Não foram encontrados estudos robustos que indicassem em que idade uma dieta vegetariana poderia ser iniciada sem riscos ao crescimento, tampouco existe consenso sobre a segurança da introdução alimentar totalmente baseada em vegetais em bebês.
Efeitos sobre doenças crônicas
Nos adultos, dietas vegetarianas estão associadas a menor risco de obesidade e algumas doenças cardiovasculares, mas os autores destacam que esses efeitos não podem ser extrapolados automaticamente para crianças. A associação observada em adultos pode refletir estilos de vida mais saudáveis (menos sedentarismo, menos tabagismo, maior nível socioeconômico), e não apenas a ausência de carne na alimentação.
Em crianças, não há evidência de que dietas vegetarianas prevenham doenças crônicas não transmissíveis, como câncer e diabetes tipo 2. Portanto, essas dietas não devem ser recomendadas com esse objetivo na infância.
Desenvolvimento neurocognitivo
A evidência científica é clara quanto ao papel de ferro, zinco e vitamina B12 no desenvolvimento neurológico. A deficiência prolongada desses nutrientes, sobretudo nos primeiros mil dias de vida, pode levar a prejuízos cognitivos duradouros.

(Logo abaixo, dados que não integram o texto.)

(* ===== verification/Tokens.v ===== *)
(** The signed tokens of apps/api/internal/sessions: launch and connector
    tokens (token.go) and connector bootstrap tokens (bootstrap_token.go).

    A token is the base64 text of a JSON body, a dot, and the base64 text of
    the HMAC-SHA256 of the body's text.  [time.Now] is an argument. *)
From S2P Require Import Prelude GoStrings GoCrypto GoEncoding.

Definition ErrLaunchExpired : error := ErrVar §"launch token expired".

Section Decoding.
Context `{Unicode}.

(** How [json.Unmarshal] finds the struct field of a key: the exact name, or
    the first that equals it up to case. *)
Definition struct_field (names : list bytes) (key : bytes) : option bytes :=
  if bool_decide (key ∈ names) then Some key
  else head (List.filter (λ n, EqualFold n key) names).

(** Assignment to a field of type string or int64; [None] is the error of a
    value of another type.  null leaves the field as it is. *)
Definition to_string (old : bytes) (v : json) : option bytes :=
  match v with JStr s => Some s | JNull => Some old | _ => None end.
Definition to_int64 (old : Z) (v : json) : option Z :=
  match v with JNum lit => Atoi lit | JNull => Some old | _ => None end.

(** A struct decoded from a JSON text, given how one field is assigned. *)
Definition unmarshal {T} (zero : T) (names : list bytes) (assign : bytes → json → T → option T)
    (body : bytes) : option T :=
  match json_parse body with
  | Some (JObj fs) =>
      fold_left (λ acc f,
        c ← acc;
        match struct_field names f.1 with
        | Some n => assign n f.2 c
        | None => Some c
        end) fs (Some zero)
  | Some JNull => Some zero
  | _ => None
  end.
End Decoding.

(** * Signing and checking, common to both kinds *)

(** [sign]. *)
Definition sign (secret payload : bytes) : bytes := hmac_sha256 secret payload.
Definition sign_body (secret body : bytes) : bytes :=
  b64_encode body ++ "."%byte :: b64_encode (sign secret (b64_encode body)).

(** The body of a token whose signature holds; [name] is how the messages call
    the token. *)
Definition signed_body (name secret token : bytes) : bytes + error :=
  match SplitByte (TrimSpace token) "."%byte with
  | [bodyPart; sigPart] =>
      match b64_decode sigPart with
      | None => inr (Errorf (§"malformed " ++ name ++ §" signature"))
      | Some providedSig =>
          if negb (bool_decide (providedSig = sign secret bodyPart))
          then inr (Errorf (§"invalid " ++ name ++ §" signature"))
          else match b64_decode bodyPart with
               | None => inr (Errorf (§"malformed " ++ name ++ §" payload"))
               | Some body => inl body
               end
      end
  | _ => inr (Errorf (§"malformed " ++ name))
  end.

(** * Launch tokens *)

Record LaunchTokenClaims := LaunchClaims {
  lc_SessionID : bytes;
  lc_UserID : bytes;
  lc_AssetID : bytes;
  lc_Action : bytes;
  lc_RequestID : bytes;
  lc_ExpiresAt : Z;
  lc_Version : bytes;
}.
Definition tokenVersion : bytes := §"v1".

Section Launch.
Context `{Unicode}.

(** The struct tags: names in order, the request id omitted when empty. *)
Definition launch_names : list bytes :=
  [§"sid"; §"uid"; §"aid"; §"act"; §"rid"; §"exp"; §"v"].
Definition launch_fields (c : LaunchTokenClaims) : list (bytes * scalar) :=
  [(§"sid", SStr (lc_SessionID c)); (§"uid", SStr (lc_UserID c)); (§"aid", SStr (lc_AssetID c));
   (§"act", SStr (lc_Action c))]
  ++ (if bool_decide (lc_RequestID c = []) then [] else [(§"rid", SStr (lc_RequestID c))])
  ++ [(§"exp", SInt (lc_ExpiresAt c)); (§"v", SStr (lc_Version c))].

Definition assign_launch (n : bytes) (v : json) (c : LaunchTokenClaims) : option LaunchTokenClaims :=
  let '(LaunchClaims sid uid aid act rid exp ver) := c in
  if bool_decide (n = §"sid") then x ← to_string sid v; Some (LaunchClaims x uid aid act rid exp ver)
  else if bool_decide (n = §"uid") then x ← to_string uid v; Some (LaunchClaims sid x aid act rid exp ver)
  else if bool_decide (n = §"aid") then x ← to_string aid v; Some (LaunchClaims sid uid x act rid exp ver)
  else if bool_decide (n = §"act") then x ← to_string act v; Some (LaunchClaims sid uid aid x rid exp ver)
  else if bool_decide (n = §"rid") then x ← to_string rid v; Some (LaunchClaims sid uid aid act x exp ver)
  else if bool_decide (n = §"exp") then x ← to_int64 exp v; Some (LaunchClaims sid uid aid act rid x ver)
  else x ← to_string ver v; Some (LaunchClaims sid uid aid act rid exp x).
Definition unmarshal_launch : bytes → option LaunchTokenClaims :=
  unmarshal (LaunchClaims [] [] [] [] [] 0 []) launch_names assign_launch.

(** [TokenSigner.Sign]. *)
Definition Sign (secret : bytes) (c : LaunchTokenClaims) : bytes + error :=
  if bool_decide (TrimSpace (lc_SessionID c) = []) || bool_decide (TrimSpace (lc_UserID c) = [])
     || bool_decide (TrimSpace (lc_AssetID c) = []) || bool_decide (TrimSpace (lc_Action c) = [])
     || (lc_ExpiresAt c <=? 0)
  then inr (Errorf §"invalid launch claims")
  else
    let c := LaunchClaims (lc_SessionID c) (lc_UserID c) (lc_AssetID c) (lc_Action c)
               (lc_RequestID c) (lc_ExpiresAt c) tokenVersion in
    inl (sign_body secret (json_object (launch_fields c))).

(** [TokenSigner.Verify]. *)
Definition Verify (secret : bytes) (now : Z) (token : bytes) : LaunchTokenClaims + error :=
  match signed_body §"token" secret token with
  | inr e => inr e
  | inl body =>
      match unmarshal_launch body with
      | None => inr (Errorf §"invalid token payload")
      | Some c =>
          if negb (bool_decide (lc_Version c = tokenVersion))
          then inr (Errorf §"unsupported token version")
          else if lc_ExpiresAt c <=? now then inr ErrLaunchExpired
          else inl c
      end
  end.
End Launch.

(** * Bootstrap tokens *)

Record ConnectorBootstrapClaims := BootstrapClaims {
  bc_Origin : bytes;
  bc_BackendVerify : bytes;
  bc_IssuedForUser : bytes;
  bc_ExpiresAt : Z;
  bc_Version : bytes;
}.

Section Bootstrap.
Context `{Unicode}.

Definition bootstrap_names : list bytes :=
  [§"origin"; §"backend_verify_url"; §"issued_for_user"; §"exp"; §"v"].
Definition bootstrap_fields (c : ConnectorBootstrapClaims) : list (bytes * scalar) :=
  [(§"origin", SStr (bc_Origin c)); (§"backend_verify_url", SStr (bc_BackendVerify c))]
  ++ (if bool_decide (bc_IssuedForUser c = []) then []
      else [(§"issued_for_user", SStr (bc_IssuedForUser c))])
  ++ [(§"exp", SInt (bc_ExpiresAt c)); (§"v", SStr (bc_Version c))].

Definition assign_bootstrap (n : bytes) (v : json) (c : ConnectorBootstrapClaims)
    : option ConnectorBootstrapClaims :=
  let '(BootstrapClaims origin verify user exp ver) := c in
  if bool_decide (n = §"origin") then x ← to_string origin v; Some (BootstrapClaims x verify user exp ver)
  else if bool_decide (n = §"backend_verify_url")
       then x ← to_string verify v; Some (BootstrapClaims origin x user exp ver)
  else if bool_decide (n = §"issued_for_user")
       then x ← to_string user v; Some (BootstrapClaims origin verify x exp ver)
  else if bool_decide (n = §"exp") then x ← to_int64 exp v; Some (BootstrapClaims origin verify user x ver)
  else x ← to_string ver v; Some (BootstrapClaims origin verify user exp x).
Definition unmarshal_bootstrap : bytes → option ConnectorBootstrapClaims :=
  unmarshal (BootstrapClaims [] [] [] 0 []) bootstrap_names assign_bootstrap.

(** [ConnectorBootstrapSigner.Sign]. *)
Definition SignBootstrap (secret : bytes) (c : ConnectorBootstrapClaims) : bytes + error :=
  if bool_decide (TrimSpace (bc_Origin c) = []) || bool_decide (TrimSpace (bc_BackendVerify c) = [])
     || (bc_ExpiresAt c <=? 0)
  then inr (Errorf §"invalid bootstrap claims")
  else
    let c := BootstrapClaims (bc_Origin c) (bc_BackendVerify c) (bc_IssuedForUser c)
               (bc_ExpiresAt c) tokenVersion in
    inl (sign_body secret (json_object (bootstrap_fields c))).

(** [ConnectorBootstrapSigner.Verify]. *)
Definition VerifyBootstrap (secret : bytes) (now : Z) (token : bytes) : ConnectorBootstrapClaims + error :=
  match signed_body §"bootstrap token" secret token with
  | inr e => inr e
  | inl body =>
      match unmarshal_bootstrap body with
      | None => inr (Errorf §"invalid bootstrap token payload")
      | Some c =>
          if negb (bool_decide (bc_Version c = tokenVersion))
          then inr (Errorf §"unsupported bootstrap token version")
          else if bc_ExpiresAt c <=? now then inr ErrLaunchExpired
          else if bool_decide (TrimSpace (bc_Origin c) = [])
                  || bool_decide (TrimSpace (bc_BackendVerify c) = [])
          then inr (Errorf §"bootstrap token missing required fields")
          else inl c
      end
  end.
End Bootstrap.

(** * The service's use of the signers *)

Definition ErrUnauthorizedLaunch : error := ErrVar §"unauthorized launch token".

(** What callers see of a failed check: an expiry as it is, anything else as
    an unauthorized token. *)
Definition token_error (e : error) : error :=
  if errors_is e §"launch token expired" then e else ErrUnauthorizedLaunch.

Section Service.
Context `{Unicode}.

(** [VerifyConnectorToken]; [None] is the service without a connector secret. *)
Definition VerifyConnectorToken (secret : option bytes) (now : Z) (token : bytes)
    : LaunchTokenClaims + error :=
  match secret with
  | None => inr (Errorf §"connector token verification is not configured")
  | Some k => match Verify k now (TrimSpace token) with
              | inl c => inl c
              | inr e => inr (token_error e)
              end
  end.

(** [VerifyConnectorBootstrapToken] (the signer is always there). *)
Definition VerifyConnectorBootstrapToken (secret : bytes) (now : Z) (token : bytes)
    : ConnectorBootstrapClaims + error :=
  match VerifyBootstrap secret now (TrimSpace token) with
  | inl c => inl c
  | inr e => inr (token_error e)
  end.

(** [IssueConnectorBootstrapToken], times in nanoseconds: the ttl is a
    [time.Duration], and the claim is in seconds. *)
Definition IssueConnectorBootstrapToken (secret : bytes) (now_ns : Z) (userID origin : bytes) (ttl : Z)
    : (bytes * ConnectorBootstrapClaims) + error :=
  let origin := TrimRightByte (TrimSpace origin) "/"%byte in
  if bool_decide (origin = []) then inr (Errorf §"origin is required") else
  let ttl := if ttl <=? 0 then 120 * 10 ^ 9 else ttl in
  let claims := BootstrapClaims origin (origin ++ §"/api/connector/token/verify") (TrimSpace userID)
                  ((now_ns + ttl) / 10 ^ 9) [] in
  match SignBootstrap secret claims with
  | inr e => inr e
  | inl token => inl (token, claims)
  end.
End Service.

(** * Lemmas *)

Section Lemmas.
Context `{Unicode}.

Lemma struct_field_exact names k : k ∈ names → struct_field names k = Some k.
Proof. intros Hk. unfold struct_field. by rewrite bool_decide_true. Qed.

Lemma b64_plain s : forallb plain_byte (b64_encode s) = true.
Proof.
  destruct (b64_encode_text s) as (ds & [-> Hd] & _). apply forallb_forall. intros c Hin.
  apply in_map_iff in Hin as (d & <- & Hin). rewrite Forall_forall in Hd.
  apply list_elem_of_In, Hd in Hin.
  assert (Hall : forallb (λ n, plain_byte (b64_char (Z.of_nat n))) (seq 0 64) = true) by by vm_compute.
  rewrite forallb_forall in Hall. specialize (Hall (Z.to_nat d)). rewrite Z2Nat.id in Hall by lia.
  apply Hall, in_seq. lia.
Qed.

Lemma token_plain secret body : forallb plain_byte (sign_body secret body) = true.
Proof.
  unfold sign_body. rewrite forallb_app, b64_plain. cbn [forallb].
  rewrite b64_plain. by vm_compute.
Qed.

(** A signed body is found again. *)
Lemma signed_body_sign name secret body : signed_body name secret (sign_body secret body) = inl body.
Proof.
  unfold signed_body. rewrite TrimSpace_plain by apply token_plain. unfold sign_body.
  rewrite SplitByte_app by apply b64_no_dot. rewrite b64_round_trip.
  rewrite bool_decide_true by done. cbn [negb]. by rewrite b64_round_trip.
Qed.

Por isso, os autores consideram que dietas vegetarianas não suplementadas são inaceitáveis do ponto de vista do desenvolvimento neuropsicomotor infantil.
Risco de distúrbios alimentares
Estudos apontam uma associação entre dietas vegetarianas e maior prevalência de distúrbios alimentares (como anorexia nervosa) em adolescentes, embora a relação causal ainda não seja conclusiva. O painel recomenda atenção redobrada por parte dos profissionais de saúde quanto a sinais precursores de transtornos alimentares em jovens vegetarianos.
Conclusão
A posição das três sociedades científicas italianas é clara: dietas vegetarianas, sobretudo as veganas, não são recomendadas durante a gravidez, amamentação e infância, salvo se cuidadosamente planejadas e suplementadas. O modelo alimentar considerado ideal para todas as fases da vida continua sendo a dieta mediterrânea, por sua riqueza em vegetais e uso moderado de alimentos de origem animal, sem necessidade de suplementações externas.
Para famílias que optam por um modelo vegetariano por razões éticas, ambientais ou de saúde, é fundamental o acompanhamento de um profissional qualificado. A desinformação ou negligência pode colocar em risco o crescimento, a cognição e a saúde geral das crianças.